The Obambo community is led by Zero, Eliah's boss and head of the car-theft crew, who later hands Eliah over to the community's enemies in a deal. Captured, the protagonist is taken to a kind of sanatorium responsible for punishing those who still have ties to African-origin cults. However, his sister Hanna frees a cyber-capoeirista named Bento from the cyber world and sends him to be his brother's squire. Eliah manages to escape captivity, gradually gaining mystical powers from his ancestry, and discovers that there are very powerful beings who want to exterminate him.

== Characters ==
Eliah - the protagonist of the story and a professional car thief. He discovers he has powers passed down from his ancestors, and is considered the Last Ancestor of Nagast. The name Eliah is inspired by Haile Selassie (Halie is the reverse of Eliah), an important figure in the Rastafarian movement.

Hanna - Eliah's younger sister, a video game addict and self-taught hacker. She uses her knowledge of artificial intelligence and computer science to help her brother in his plans to save the people of Obambo.

Zero - the head of the mechanics and one of the leaders of Obambo's organized crime. He has a burning desire to get revenge against the oppressive and racist system of Nagast's authorities.

Moss - one of the founders of Nagast and a priestess of the people. She fell into a long sleep after defeating the Artificial Intelligence that ruled the district.

Bento - a cyber-capoeirista who fell asleep in the virtual network and was later reactivated by Hanna. His name is inspired by Benedito Meia-Légua, a quilombola leader from Espírito Santo.

Selci - a former resident of Obambo and a music star. She now performs in the elite center of Nagast, but with the intention of gathering people interested in bringing down the district's economic system.

Misty - a hacker allied with Zero on matters related to artificial intelligence and computer science, she also supports Eliah's group during their attempt to protect the people of Obambo.

== Works inspired by the book ==
In addition to the spinoff novel released in 2023 titled A Malta Indomável, the adaptation of O Último Ancestral for television was approved in July 2022. The film production company RT Features, owned by Brazilian Rodrigo Teixeira acquired the rights to O Último Ancestral for an audiovisual adaptation. As of 2023, the show was in the stage of creating script proposal.

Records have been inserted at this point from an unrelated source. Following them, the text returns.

#[global] Instance CellContents_eq_dec : EqDecision CellContents.
Proof. solve_decision. Defined.

(** [impl From<ProgramElement> for CellContents]. *)
Definition CellContents_from (num : Z) : option CellContents :=
  match num with
  | 0 => Some Empty
  | 1 => Some Wall
  | 2 => Some Block
  | 3 => Some Paddle
  | 4 => Some Ball
  | _ => None
  end.

Inductive GameMessage :=
| BlockUpdate (pos : Util.Vec2) (contents : CellContents)
| ScoreUpdate (score : Z).

(** [impl From<(ProgramElement, ProgramElement, ProgramElement)> for
    GameMessage]; [as i32] keeps the low 32 bits. *)
Definition GameMessage_from (n0 n1 n2 : Z) : option GameMessage :=
  let x := i32_wrap n0 in
  let y := i32_wrap n1 in
  if (x =? -1) && (y =? 0) then Some (ScoreUpdate (i32_wrap n2))
  else
    match CellContents_from n2 with
    | Some contents => Some (BlockUpdate (Util.Vec2_new x y) contents)
    | None => None
    end.

Record Game := Game_mk {
  board : gmap Util.Vec2 CellContents;
  ball_pos : option Util.Vec2;
  paddle_pos : option Util.Vec2;
  score : option Z;
  controller : ProgramState
}.

Definition set_controller (c : ProgramState) (g : Game) : Game :=
  Game_mk (board g) (ball_pos g) (paddle_pos g) (score g) c.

A tabletop RPG game called "O Último Ancestral RPG" will be released, based on the Kalymba RPG rules. The game's development is being done under Alê's supervision in partnership with the Paraná-based company Craftando.

== Inspiration ==
Ale Santos draws inspiration from classic science fiction references like Isaac Asimov, J. R. R. Tolkien and H. G. Wells, mixed with references to Black culture. The name of the district in the story, Nagast, is the title of a book that tells the origin of the Solomonic dynasty of Ethiopian emperors.The name Obambo, on the other hand, comes from a mystical figure common to Central African. Other mythologies present in Brazil also inform the work, such as the congado, the cavalhada, and the Feast of Saint Benedict.

The plot also incorporates elements inspired by Afro-Indigenous thought: part of the society in the book resists the dictatorship and uses elements of nature and music to communicate. The book also features traces of candomblé and umbanda, the worship of Saint George, and hip hop.